[Stored data]
↓
Lemma range_items {A} a n (l : list A) :
  (a + n <= List.length l)%nat ->
  Forall2 (fun i t => 0 <= i /\ l !! Z.to_nat i = Some t) (range a n) (take n (drop a l)).
Proof.
  revert a. induction n as [|n IH]; intros a Hl; [constructor|].
  destruct (lookup_lt_is_Some_2 l a ltac:(lia)) as [t Ht]. rewrite (drop_S _ _ _ Ht). cbn [take].
  unfold range. cbn [seq map]. constructor; [split; [lia|by rewrite Nat2Z.id]|]. apply (IH (S a)). lia.
Qed.

(** ** Pairs and branches *)

(** A pair with key [k] and second item [x]. *)
Definition two (leaf : bool) (k : list Z) (x : Item) : Item := Lst [Str (hp leaf k); x].

Definition two_ok (k : list Z) (x : Item) : Prop :=
  nibs_ok k /\ zlen k < 2 ^ 28 /\ item_ok x /\ zlen (encode x) < 2 ^ 34.

Lemma two_fits leaf k x : two_ok k x -> fits [Str (hp leaf k); x].
Proof.
  intros (Hk & Hl & Hx & Hs). destruct (hp_small leaf k Hk Hl) as [[H1 _] H2]. split; [by repeat constructor|].
  rewrite !sizes_cons. change (sizes []) with 0. lia.
Qed.

Lemma two_encodable leaf k x : two_ok k x -> encodable (two leaf k x).
Proof. intros H. by apply fits_encodable, two_fits. Qed.

Section Pair.
Context (leaf : bool) (k : list Z) (x : Item) (Hok : two_ok k x).
Let HE := two_encodable leaf k x Hok.

Lemma two_isEmpty : isEmpty (encode (two leaf k x)) = false.
Proof. by apply isEmpty_Lst. Qed.
Lemma two_isList : isList (encode (two leaf k x)) = true.
Proof. by rewrite encode_isList. Qed.
Lemma two_count : itemCount (encode (two leaf k x)) = Ok 2.
Proof. by apply itemCount_encode. Qed.
Lemma two_nodeItems : nodeItems (encode (two leaf k x)) = Ret 2.
Proof. unfold nodeItems. rewrite two_count, two_isList. done. Qed.
Lemma two_pairItems : pairItems (encode (two leaf k x)) = Ret tt.
Proof. unfold pairItems. rewrite two_count, two_isList. done. Qed.
Lemma two_nth0 : nth (encode (two leaf k x)) 0 = Ok (encode (Str (hp leaf k))).
Proof. by apply nth_encode. Qed.
Lemma two_nth1 : nth (encode (two leaf k x)) 1 = Ok (encode x).
Proof. by apply nth_encode. Qed.
Lemma two_payload : payload (encode (Str (hp leaf k))) = Ok (hp leaf k).
Proof.
  rewrite encode_payload; [done|]. pose proof Hok as (Hk & Hl & _). apply small_encodable, hp_small; done.
Qed.
Lemma two_keyOf : keyOf (encode (two leaf k x)) = Ok (keyOf_ref (hp leaf k)).
Proof. unfold keyOf. rewrite two_nth0. cbn [result_bind]. by rewrite two_payload. Qed.
Lemma two_isLeaf : isLeaf (encode (two leaf k x)) = Ok leaf.
Proof.
  unfold isLeaf. rewrite two_count, two_isList. cbn [result_bind andb]. change (negb (2 =? 2)) with false. cbv iota.
  rewrite two_nth0. cbn [result_bind]. rewrite two_payload. cbn [result_bind].
  pose proof Hok as (Hk & _). destruct (hp_leaf_flag leaf k Hk) as (b & r & -> & Hf). rewrite ref_at_0. cbn [result_bind].
  by rewrite Hf.
Qed.
Lemma two_key : slice_ok (keyOf_ref (hp leaf k)) /\ nibs (keyOf_ref (hp leaf k)) = k.
Proof. pose proof Hok as (Hk & Hl & _). apply keyOf_hp; [done|lia]. Qed.
Lemma two_key_size : ns_size (keyOf_ref (hp leaf k)) = zlen k.
Proof. destruct two_key as [H1 H2]. by rewrite ns_size_spec, H2. Qed.
Lemma two_RLP_of : RLP_of (encode (two leaf k x)) = Ret (encode (two leaf k x)).
Proof. unfold RLP_of. by rewrite encode_make. Qed.

End Pair.

Lemma rlpList2_spec a b x y :
  appends a x -> appends b y -> fits [x; y] -> rlpList2 a b = Ret (encode (Lst [x; y])).
Proof.
  intros Ha Hb [_ Hs]. unfold rlpList2. rewrite RLPStream_list_2. cbn [pbind].
  assert (sizes [x] <= sizes [x; y]) by (rewrite !sizes_cons; lia).
  rewrite (write_item 2 [] a x) by (done || cbn; lia). cbn [pbind app].
  rewrite (write_item 2 [x] b y) by (done || cbn; lia). cbn [pbind app].
  by rewrite finish_spec.
Qed.

(** The items of a branch. *)
Definition branch_items (l : list tree) (v : bytes) : list Item := map ref l ++ [Str v].

Section BranchNode.
Context (n : nat) (l : list tree) (v : bytes) (Hn : depth_ok n) (Hw : wf n (Branch l v)).

Lemma branch_fits : fits (branch_items l v).
Proof.
  apply wf_Branch in Hw as (H1 & H2 & Hv & Hc). unfold depth_ok in Hn.
  assert (Forall (fun i => small i /\ zlen (encode i) <= 41) (map ref l)) as Hr.
  { apply Forall_fmap, Forall_lookup. intros i t Ht. cbn.
    apply ref_of_small, (item_small (n - 1)); [unfold depth_ok; lia|exact (Forall_lookup_1 _ _ _ _ Hc Ht)]. }
  destruct (val_small v Hv) as [[H3 _] H4]. split.
  - apply Forall_app. split; [|by repeat constructor]. eapply List.Forall_impl; [|exact Hr]. by intros i [[? _] _].
  - unfold branch_items. rewrite sizes_app, sizes_cons. change (sizes []) with 0.
    pose proof (sizes_refs _ (List.Forall_impl _ (fun i H => proj2 H) Hr)) as Hs. rewrite length_map, H2 in Hs. lia.
Qed.

Lemma branch_length : List.length (branch_items l v) = 17%nat.
Proof. apply wf_Branch in Hw as (_ & H2 & _). unfold branch_items. rewrite length_app, length_map, H2. done. Qed.

Lemma branch_enc : enc (Branch l v) = encode (Lst (branch_items l v)).
Proof. done. Qed.
Lemma branch_encodable : encodable (Lst (branch_items l v)).
Proof. apply fits_encodable, branch_fits. Qed.
Lemma branch_isEmpty : isEmpty (enc (Branch l v)) = false.
Proof. apply isEmpty_Lst; [apply branch_encodable|]. unfold branch_items. intros [_ ?]%app_eq_nil; done. Qed.
Lemma branch_isList : isList (enc (Branch l v)) = true.
Proof. rewrite branch_enc, encode_isList by apply branch_encodable. done. Qed.
Lemma branch_count : itemCount (enc (Branch l v)) = Ok 17.
Proof. rewrite branch_enc, itemCount_encode by apply branch_encodable. by rewrite branch_length. Qed.
Lemma branch_nodeItems : nodeItems (enc (Branch l v)) = Ret 17.
Proof. unfold nodeItems. rewrite branch_count, branch_isList. done. Qed.
Lemma branch_nth i t : is_nibble i -> l !! Z.to_nat i = Some t -> nth (enc (Branch l v)) i = Ok (encode (ref t)).
Proof.
  intros Hi Ht. unfold is_nibble in Hi. rewrite branch_enc. apply nth_encode; [apply branch_encodable| |lia].
  unfold branch_items. rewrite lookup_app_l by (rewrite length_map; by apply lookup_lt_Some in Ht).
  rewrite list_lookup_fmap, Ht. done.
Qed.
Lemma branch_nth16 : nth (enc (Branch l v)) 16 = Ok (encode (Str v)).
Proof.
  rewrite branch_enc. apply nth_encode; [apply branch_encodable| |lia]. unfold branch_items.
  apply wf_Branch in Hw as (_ & H2 & _). rewrite lookup_app_r by (rewrite length_map, H2; done).
  by rewrite length_map, H2.
Qed.
Lemma branch_child i : is_nibble i -> exists t, l !! Z.to_nat i = Some t /\ wf (n - 1) t.
Proof.
  intros Hi. unfold is_nibble in Hi. apply wf_Branch in Hw as (_ & H2 & _ & Hc).
  destruct (lookup_lt_is_Some_2 l (Z.to_nat i) ltac:(lia)) as [t Ht]. exists t. split; [done|by eapply Forall_lookup_1 in Hc].
Qed.

End BranchNode.

(** ** Trees in a store *)

(** The nodes below [t] that are kept by their hash; and [t] itself when it is
    large enough. *)
Definition hnode (t : tree) : list bytes := if zlen (enc t) <? 32 then [] else [enc t].
Fixpoint nodes (t : tree) : list bytes :=
  match t with
  | Null | Leaf _ _ => []
  | Ext _ t' => hnode t' ++ nodes t'
  | Branch l _ => List.flat_map (fun t' => hnode t' ++ nodes t') l
  end.
Abbreviation below t := (hnode t ++ nodes t).

Section Refine.
Context {DB : Type} {ND : NodeDB DB} {NL : NodeDBLaws DB}.

(** The byte strings in play, on which the hash is injective. *)
Context (U : bytes -> Prop) (U_inj : forall x y, U x -> U y -> sha3 x = sha3 y -> x = y).

Definition stored (d : DB) (x : bytes) : Prop := U x /\ x <> [] /\ db_lookup d (sha3 x) = x.
Definition rep (d : DB) (t : tree) : Prop := Forall (stored d) (nodes t).
Definition keeps (d d' : DB) : Prop := forall x, stored d x -> stored d' x.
↑
[WHAT THE TASK ASKS] Up to and including the line with "Lemma two_nth0 : nth", please return the records exactly, beginning from their first line.

[RESULT FOR THIS TASK]
Lemma range_items {A} a n (l : list A) :
  (a + n <= List.length l)%nat ->
  Forall2 (fun i t => 0 <= i /\ l !! Z.to_nat i = Some t) (range a n) (take n (drop a l)).
Proof.
  revert a. induction n as [|n IH]; intros a Hl; [constructor|].
  destruct (lookup_lt_is_Some_2 l a ltac:(lia)) as [t Ht]. rewrite (drop_S _ _ _ Ht). cbn [take].
  unfold range. cbn [seq map]. constructor; [split; [lia|by rewrite Nat2Z.id]|]. apply (IH (S a)). lia.
Qed.

(** ** Pairs and branches *)

(** A pair with key [k] and second item [x]. *)
Definition two (leaf : bool) (k : list Z) (x : Item) : Item := Lst [Str (hp leaf k); x].

Definition two_ok (k : list Z) (x : Item) : Prop :=
  nibs_ok k /\ zlen k < 2 ^ 28 /\ item_ok x /\ zlen (encode x) < 2 ^ 34.

Lemma two_fits leaf k x : two_ok k x -> fits [Str (hp leaf k); x].
Proof.
  intros (Hk & Hl & Hx & Hs). destruct (hp_small leaf k Hk Hl) as [[H1 _] H2]. split; [by repeat constructor|].
  rewrite !sizes_cons. change (sizes []) with 0. lia.
Qed.

Lemma two_encodable leaf k x : two_ok k x -> encodable (two leaf k x).
Proof. intros H. by apply fits_encodable, two_fits. Qed.

Section Pair.
Context (leaf : bool) (k : list Z) (x : Item) (Hok : two_ok k x).
Let HE := two_encodable leaf k x Hok.

Lemma two_isEmpty : isEmpty (encode (two leaf k x)) = false.
Proof. by apply isEmpty_Lst. Qed.
Lemma two_isList : isList (encode (two leaf k x)) = true.
Proof. by rewrite encode_isList. Qed.
Lemma two_count : itemCount (encode (two leaf k x)) = Ok 2.
Proof. by apply itemCount_encode. Qed.
Lemma two_nodeItems : nodeItems (encode (two leaf k x)) = Ret 2.
Proof. unfold nodeItems. rewrite two_count, two_isList. done. Qed.
Lemma two_pairItems : pairItems (encode (two leaf k x)) = Ret tt.
Proof. unfold pairItems. rewrite two_count, two_isList. done. Qed.
Lemma two_nth0 : nth (encode (two leaf k x)) 0 = Ok (encode (Str (hp leaf k))).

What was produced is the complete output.